In the present study, only the HCWHTO group showed significantly improved ADL and sport/recreation scores of the J-KOOS postoperatively. Concerning postoperative return to sports, Ekhtiari et al. reported that 90.8% of patients who underwent HTO resumed their sports participation, and 78.6% of them could return to the same or a higher level. 12 In contrast, in a review of TKA, Witjes et al. found that 36–89% of patients could return to sports after TKA, and 87% of these patients were engaged in low-impact sports. 21 Furthermore, high-impact sports were performed more often after HTO than after TKA. 22 Therefore, HTO seems to be more effective than TKA for return to sports. The improvement of the ADL and sport/recreation scores of the J-KOOS after HCWHTO may support the findings of previous studies.12,22
Regarding the cost-effectiveness of surgical procedures for medial compartmental OA of the knee, several reports had indicated that HTO may be the most cost-effective surgical procedure in patients younger than 60 years of age compared with both TKA and unicompartmental knee arthroplasty.23,24 Furthermore, although the cost-effectiveness of HTO depends on the rates of conversion to TKA, HTO can be effectively postponed or even used to avoid TKA, with the rate of conversion within 10 years of 16%.23,25 Therefore, HTO may be the first choice for patients younger than 60 years of age despite even advanced OA of the knee.

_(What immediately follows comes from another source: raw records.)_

(** * CyclomediaView: the street-view panel driving the Street Smart API

    A shallow embedding of the React component [CyclomediaView]
    (plugins/StreetView, Cyclomedia provider) and of its helpers
    [getErrorMessage], [EmptyView], [changeView] and [changeRecording],
    together with the effect discipline of [useEffect] the component
    relies on: the cleanup of an effect runs before the effect is run
    again for new dependencies, and once more when the component unmounts.

    JavaScript values are modelled as data: primitives, arrays, plain
    objects (finite maps from property names to values) and opaque host
    objects such as DOM elements.  Numbers are integer valued or NaN; the
    component only forwards them and tests them for truthiness.  A string
    is a sequence of 8-bit characters, one for each code unit: the strings
    of the model are the JavaScript strings whose code units are all below
    256, and positions, [length] and [indexOf] count code units. *)

From Stdlib Require Import ZArith String List Bool Lia.
From stdpp Require Import base option strings pretty gmap list.

#[local] Set Warnings "-register-all".
#[local] Open Scope Z_scope.

(** ** JavaScript values *)

Module Js.

Inductive number :=
| NaN
| Num (z : Z).

Inductive prim :=
| PUndefined
| PNull
| PBool (b : bool)
| PNum (n : number)
| PStr (s : string).

Inductive val :=
| VPrim (p : prim)
| VArr (elems : list val)
| VObj (props : gmap string val)
| VHost (ref : nat).

Inductive exn :=
| TypeError (what : string)
| Thrown (payload : val).

Inductive completion (A : Type) :=
| Normal (a : A)
| Throw (e : exn).

Arguments Normal {A} a.
Arguments Throw {A} e.

End Js.

Export Js.
Coercion VPrim : prim >-> val.

#[global] Instance number_eq_dec : EqDecision number.
Proof. solve_decision. Defined.

#[global] Instance prim_eq_dec : EqDecision prim.
Proof. solve_decision. Defined.

Abbreviation undefined := (VPrim PUndefined).
Abbreviation null := (VPrim PNull).
Abbreviation str s := (VPrim (PStr s)).
Abbreviation num z := (VPrim (PNum (Num z))).

(** [ToBoolean]. *)
Definition prim_truthy (p : prim) : bool :=
  match p with
  | PUndefined | PNull => false
  | PBool b => b
  | PNum NaN => false
  | PNum (Num z) => negb (z =? 0)
  | PStr s => negb (String.eqb s "")
  end.

Definition truthy (v : val) : bool :=
  match v with
  | VPrim p => prim_truthy p
  | _ => true
  end.

Definition nullish (v : val) : bool :=
  match v with
  | VPrim PUndefined | VPrim PNull => true
  | _ => false
  end.

(** [a ?? b] *)
Definition coalesce (a b : val) : val := if nullish a then b else a.

(** [a && b] *)
Definition js_and (a b : val) : val := if truthy a then b else a.

Definition of_option (o : option val) : val := default undefined o.

(** The code unit of [s] at position [i], as a one-character string. *)
Definition char_at (s : string) (i : nat) : val :=
  match String.get i s with
  | Some c => str (String c EmptyString)
  | None => undefined
  end.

The present study has several limitations. First, the sample size of patients was relatively small, although the post hoc power analysis showed it to be sufficient to detect a minimum effect. Second, regarding the preoperative demographic parameters, the HCWHTO group included young patients, and the BMI of the patients was high compared to that of the TKA group. These two factors may have affected the improvement in the ADL and sport/recreation scores of the J-KOOS. In addition, this study has a design bias, because more active patients were selected for HCWHTO based on our criteria. To avoid bias, studies using matched groups to compare HTO and TKA, with mid-to long-term follow-up durations, are needed. Third, lower-extremity muscle strength measures were not evaluated at the final follow-up. To confirm the change of lower-extremity muscle strength measures, long-term follow-up studies are needed.
Conclusion
In advanced OA of the knee, HCWHTO led to improved lower-extremity muscle strength to the preoperative equivalent levels, and its mid-term clinical outcomes were equivalent to those of TKA. If patients with advanced OA of the knee are young and have a high activity level, HCWHTO is an appropriate treatment for postponing TKA.
Footnotes
Declaration of conflicting interests
The author(s) declared no potential conflicts of interest with respect to the research, authorship, and/or publication of this article.
Funding
The author(s) received no financial support for the research, authorship, and/or publication of this article.